It is straightforward to find the (11)--component of the scalar, fermion and
gauge boson
 propagators
for non--interacting fields:
\bea{1}
	D_B(k)&=&{i\over k^2-m^2+i\epsilon}+
	2\pi\delta(k^2-m^2)f_B(k)\ , \nn
	D_F(k)&=&{i(k\slsh +m)\over k^2-m^2+i\epsilon}-
	2\pi\delta(k^2-m^2)(k\slsh +m)f_F(k)\ ,\nn
	D_{GB}(k)&=&-g_\mn\left({i\over k^2+i\epsilon}+
	2\pi\delta(k^2)f_B(k)\right)\ .
\eea
These propagators are, of course, the same as in equilibrium except
that the one--particle distribution functions are different.
%
%%%%%%%%%%%%%%%%%%%%%%%%%%%%%%%%%%%%%%%%%%%%%%%%%%%%%%%%%%%%%%%%%%%%%%%%%%
\Section{enscorr}{Ensemble corrections}
%%%%%%%%%%%%%%%%%%%%%%%%%%%%%%%%%%%%%%%%%%%%%%%%%%%%%%%%%%%%%%%%%%%%%%%%%%
The effective action is in general very difficult to calculate in an expanding
universe where both the fields and the thermal state depend on
time.\footnote{See however \cite{SemW} and references therein.}
 We shall
consider a universe where the expansion is slow as compared with the
oscillation frequency of the modes. This means that in order for the ensemble
corrections of the masses to exist, we should require that the
Hubble rate satisfies $H\ll m$.

By virtue of the uncertainty principle, waves with $p\lsim H$ do
not fit into a single horizon. If such particle modes existed in the early
universe,
for an observer inside a given horizon they would appear as background fields
rather than quanta. The size
of the horizon thus provides an infrared cut--off for particle momenta.

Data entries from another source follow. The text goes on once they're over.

(** The 64-bit bit locks of [bitlock.h]. *)
Definition bitlock_try_acquire_64 (loc bit : Z) : bool * Z :=
  let mask := shl64 1 bit in (Z.land loc mask =? 0, Z.lor loc mask).
Definition bitlock_release_64 (loc bit : Z) : Z := Z.land loc (not64 (shl64 1 bit)).
(** [bitlock_wait_while_64] goes round its loop. *)
Definition bitlock_waiting_64 (loc mask value : Z) : bool := Z.land loc mask =? value.

(** ** Where a PE is in the code *)

Inductive rwpc :=
  | Out                    (* in no function of the lock *)
  (* rwlock_read_acquire *)
  | R_wait                 (* bitlock_acquire_64: bitlock_wait_64 *)
  | R_try                  (* bitlock_acquire_64: bitlock_try_acquire_64 *)
  | R_no_writer            (* assert(!RWLOCK_WRITER_LOCKED(lock)) *)
  | R_room                 (* assert(RWLOCK_READERS(lock) < RWLOCK_READERS_MASK) *)
  | R_add                  (* atomic_add_64 *)
  | R_open                 (* bitlock_release_64 *)
  (* rwlock_read_release *)
  | X_some                 (* assert(RWLOCK_READERS(lock) != 0UL) *)
  | X_sub                  (* atomic_load_add_release_64 *)
  (* rwlock_write_try_acquire, and rwlock_write_acquire when [blocking] *)
  | W_try (blocking : bool)        (* bitlock_try_acquire_64 *)
  | W_readers (blocking : bool)    (* SCA_READ64_ACQUIRE *)
  | W_back (blocking : bool)       (* bitlock_release_64; return false *)
  | W_no_writer (blocking : bool)  (* assert(!RWLOCK_WRITER_LOCKED(lock)) *)
  | W_set (blocking : bool)        (* atomic_bit_set_64; return true *)
  | W_load                 (* SCA_READ64 of rwlock_write_acquire *)
  | W_wait (state : Z)     (* bitlock_wait_while_64 *)
  | W_held                 (* owns the lock exclusively *)
  (* rwlock_write_release *)
  | W_is_writer            (* assert(RWLOCK_WRITER_LOCKED(lock)) *)
  | W_clear                (* atomic_bit_clear_64 *)
  | W_open                 (* bitlock_release_64 *)
  | Panic.

(** A PE: its program point and the read locks it holds. *)
Record pe := PE { at_pc : rwpc; nread : nat }.

(** A failed [try]: return false, or go round the loop of [rwlock_write_acquire]. *)
Definition try_failed (blocking : bool) : rwpc := if blocking then W_load else Out.

(** One atomic access of the code; [None] when there is none to make, because the
    PE is in no function or its wait goes on. *)
Definition exec (w : Z) (p : pe) : option (Z * pe) :=
  let goto pc := PE pc (nread p) in
  match at_pc p with
  | Out | W_held | Panic => None
  | R_wait =>
      if bitlock_waiting_64 w (shl64 1 RWLOCK_GATE_SHIFT) (shl64 1 RWLOCK_GATE_SHIFT) then None else Some (w, goto R_try)
  | R_try =>
      let '(ok, w') := bitlock_try_acquire_64 w RWLOCK_GATE_SHIFT in Some (w', goto (if ok then R_no_writer else R_wait))
  | R_no_writer => Some (w, goto (if negb (RWLOCK_WRITER_LOCKED w) then R_room else Panic))
  | R_room => Some (w, goto (if RWLOCK_READERS w <? RWLOCK_READERS_MASK then R_add else Panic))
  | R_add => Some (add64 w 1, goto R_open)
  | R_open => Some (bitlock_release_64 w RWLOCK_GATE_SHIFT, PE Out (S (nread p)))
  | X_some => Some (w, goto (if negb (RWLOCK_READERS w =? 0) then X_sub else Panic))
  | X_sub => Some (add64 w UINT64_MAX, PE Out (pred (nread p)))
  | W_try b =>
      let '(ok, w') := bitlock_try_acquire_64 w RWLOCK_GATE_SHIFT in Some (w', goto (if ok then W_readers b else try_failed b))
  | W_readers b => Some (w, goto (if negb (Z.land w RWLOCK_READERS_MASK =? 0) then W_back b else W_no_writer b))
  | W_back b => Some (bitlock_release_64 w RWLOCK_GATE_SHIFT, goto (try_failed b))
  | W_no_writer b => Some (w, goto (if negb (RWLOCK_WRITER_LOCKED w) then W_set b else Panic))
  | W_set b => Some (snd (atomic_bit_set w RWLOCK_WRITER_SHIFT), goto W_held)
  | W_load => Some (w, goto (if negb (w =? 0) then W_wait w else W_try true))
  | W_wait s => if bitlock_waiting_64 w UINT64_MAX s then None else Some (w, goto (W_try true))
  | W_is_writer => Some (w, goto (if RWLOCK_WRITER_LOCKED w then W_clear else Panic))
  | W_clear => Some (atomic_bit_clear w RWLOCK_WRITER_SHIFT, goto W_open)
  | W_open => Some (bitlock_release_64 w RWLOCK_GATE_SHIFT, goto Out)
  end.

Record rwworld := RW { rw_state : Z; rw_pes : list pe }.

(** ** Ownership, as numbers *)

Fixpoint sum (f : pe -> Z) (l : list pe) : Z :=
  match l with [] => 0 | p :: l => f p + sum f l end.

(** The reader count a PE accounts for. *)
Definition reads (p : pe) : Z := Z.of_nat (nread p) + (if at_pc p is R_open then 1 else 0).

(** The same, with acquisitions that have not counted yet. *)
Definition claims (p : pe) : Z :=
  Z.of_nat (nread p) + match at_pc p with R_wait | R_try | R_no_writer | R_room | R_add | R_open => 1 | _ => 0 end.

(** The PE owns the gate. *)
Definition gates (p : pe) : Z :=
  match at_pc p with
  | R_no_writer | R_room | R_add | R_open | W_readers _ | W_back _ | W_no_writer _ | W_set _ | W_held
  | W_is_writer | W_clear | W_open => 1
  | _ => 0
  end.

(** The PE has set the writer flag. *)
Definition writes (p : pe) : Z := match at_pc p with W_held | W_is_writer | W_clear => 1 | _ => 0 end.

(** The PE has seen that there is no reader. *)
Definition excludes (p : pe) : Z :=
  match at_pc p with W_no_writer _ | W_set _ | W_held | W_is_writer | W_clear | W_open => 1 | _ => 0 end.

We   neglect this cut--off, which
gives rise only to a small correction whenever the average energy
per particle $\ave$ satisfies $\ave\gg H$.

Using
\eq{1}, one easily obtains the ensemble masses for gauge bosons,
(chiral) fermions $\psi^{L(R)}$ in representation $R_{L(R)}$ and scalars $\phi$
 in
representation $\Gamma$ with a Yukawa coupling $g_Y \bar\psi_m^L\Gamma_{mn}^i
\psi_n^R\phi_i$ and a scalar potential $-\mu^2{\rm Tr}\;\phi^\dagger\phi +
\lambda {\rm Tr}\;(\phi^\dagger\phi)^2$
in an SU(N)
 theory (we drop possible ${\rm Tr}\;\phi^3$ terms for simplicity).

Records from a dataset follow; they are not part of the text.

Definition mecid_free (mecid : Z) : K unit :=
  if negb is_feat_mec_present then ret tt
  else if mecid =? MECID_SHARED then
    s <-! get ;;
    _ <-! guard (0 <? shared_mec_members s) ;;
    _ <-! modify (fun s => set_members s (sub64 (shared_mec_members s) 1)) ;;
    s <-! get ;;
    if shared_mec_members s =? 0 then rmm_el3_ifc_mec_refresh (u16 MECID_SHARED) true else ret tt
  else
    ok <-! IS_PRIVATE_MECID_VALID mecid ;;
    _ <-! guard ok ;;
    mec_release mecid.

(** [for (i = 0; i < MECID_ARRAY_SIZE; i++)] *)
Fixpoint mecid_hint_loop (reserved : list Z) (n : nat) (i : Z) : option Z :=
  match n with
  | O => Some 0
  | S n' =>
      word_val ← arr_get reserved i;
      if negb (word_val =? not64 0) then Some (u32 (i * BITS_PER_UL + builtin_ctzl (not64 word_val)))
      else mecid_hint_loop reserved n' (i + 1)
  end.

Definition mecid_hint : K Z :=
  _ <-! guard is_feat_mec_present ;;
  s <-! get ;;
  lift (mecid_hint_loop (mec_reserved s) MECID_ARRAY_SIZE 0).

(** [for (i = 0; i < private_mecid_count; i++)], [n] iterations left. *)
Fixpoint mecid_alloc_loop (private_mecid_count start_hint : Z) (n : nat) (i : Z) : K (option Z) :=
  match n with
  | O => ret None
  | S n' =>
      let hint := u32 (MECID_PRIVATE_START + u32 (i + start_hint) mod private_mecid_count) in
      ok <-! mecid_reserve hint ;;
      if ok : bool then ret (Some hint) else mecid_alloc_loop private_mecid_count start_hint n' (i + 1)
  end.

(** [Some id] is a return of true with [*mecid = id]. *)
Definition mecid_alloc (is_shared : bool) : K (option Z) :=
  if negb is_feat_mec_present then ret (Some RESERVED_MECID_SYSTEM)
  else if is_shared then
    ok <-! mecid_reserve MECID_SHARED ;;
    ret (if ok : bool then Some MECID_SHARED else None)
  else
    max_mecid <-! mecid_max ;;
    hint <-! mecid_hint ;;
    let start_hint := if (hint =? 0) || (max_mecid <? hint) then MECID_PRIVATE_START else hint in
    count <-! mecid_private_count ;;
    let start_hint := u32 (start_hint - MECID_PRIVATE_START) in
    mecid_alloc_loop count start_hint (Z.to_nat count) 0.

Definition mec_is_realm_mecid_s2_pvt : K bool :=
  if negb is_feat_mec_present then ret false
  else
    s <-! get ;;
    let mecid := u32 (vmecid_p_el2 s) in
    _ <-! guard (negb (mecid =? RESERVED_MECID_SYSTEM)) ;;
    ret (negb (mecid =? MECID_SHARED)).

In the limit when $\ave$ is much larger than the   masses of
the particles, at one loop and in the Feynman
gauge we find the following static masses:
\bea{4}
	m^2_{F,L(R)}\arreq\biggl[2 g^2C(R_{L(R)}) +
	    |g_Y|^2 C_{L(R)}'(\Gamma)\biggr]\biggl[\la k^{-1}\ra_F
            +\la k^{-1}\ra_B\biggr]\ , \nn
	M^2_{L}\arreq 4g^2\biggl[ 2T(R)\la k^{-1}\ra_F+
		\bigl(N+T(\Gamma)\bigr)\la k^{-1} \ra_B\biggr]\ ,\nn
	m^2_s\arreq -\mu^2 + \left[3 g^2C(\Gamma) +2\lambda \left(1 + {\rm
dim}(\Gamma)\right)\right]
\la k^{-1} \ra_B +
	6 |g_Y|^2\tilde C(\Gamma)
             \la k^{-1} \ra_F\ ,
\eea
where $C(R_{L(R)})$ and $C(\Gamma)$ are the quadratic Casimir invariants of the
 representations $R_{L(R)}$ and $\Gamma$, respectively,
$T(R)$ ($T(\Gamma)$) is the index of the representation $R$ ($\Gamma$) and
$C_{L(R)}'(\Gamma)$ and $\tilde C(\Gamma)$ are defined by $(\Gamma ^i
\Gamma^{i\, \dagger})_{nm} = C_L'(\Gamma)\delta_{mn}$,
$(\Gamma^{i\, \dagger}\Gamma^i)_{mn} = C_R'(\Gamma)\delta_{mn}$ and
${\rm tr}(\Gamma^i\Gamma^{j\, \dagger}) = \tilde C(\Gamma) \delta^{ij}$. The
longitudinal
 mass of the gauge boson is denoted by $M_{L}$ and the transverse mass,
$M_{T}$, is zero. We have used the notation
\be{average}
	\la F(k) \ra_i\equiv\int\dk{3} F(k) f_i(k)\
\ee
for the average of a function $F(k)$.

Also, a general expression for the thermal part of the effective
potential can be given. It reads,
besides an additive $\phi$-independent constant,
\be{pot}
V_{eff}(\phi) = \sum_{i} \int\dk{3}\ \int_{\infty}^{\omega_k(m_i)}
d\omega\, f_i(\omega)\ ,
\ee
where $\omega_k(m_i) = \sqrt{k^2 + m_i^2(\phi)}$, $m_i(\phi)$ is the
eigenvalue of the mass matrix corresponding to the  $i$-th
degree of freedom in  a $\phi$--dependent background and the sum is over all
bosonic and fermionic degrees of freedom.
%
%%%%%%%%%%%%%%%%%%%%%%%%%%%%%%%%%%%%%%%%%%%%%%%%%%%%%%%%%%%%%%
\Section{thermo}{Evolution of the initial distribution}
%%%%%%%%%%%%%%%%%%%%%%%%%%%%%%%%%%%%%%%%%%%%%%%%%%%%%%%%%%%%%%
The assumption about the universe as a collection of statistically independent,
massless, one--particle
states simplifies the equation of state. It is also a natural approximation for
small coupling constants since then the typical momentum is much larger than
the ensemble induced mass. In a flat Robertson--Walker universe the Hubble
parameter is simply
given by
\be{hubble}
	H=\inv{2t}=\inv{r_H}=
	\left(\frac{8\pi\cE_{\rm tot}}{3\MP^2}\right)^{1/2}
\ee
also in the non--equilibrium case.
In the absence of particle--particle correlations
we may immediately write down the equation of state as $\pp=\cE /3$
by virtue of the definition of the energy--momentum tensor.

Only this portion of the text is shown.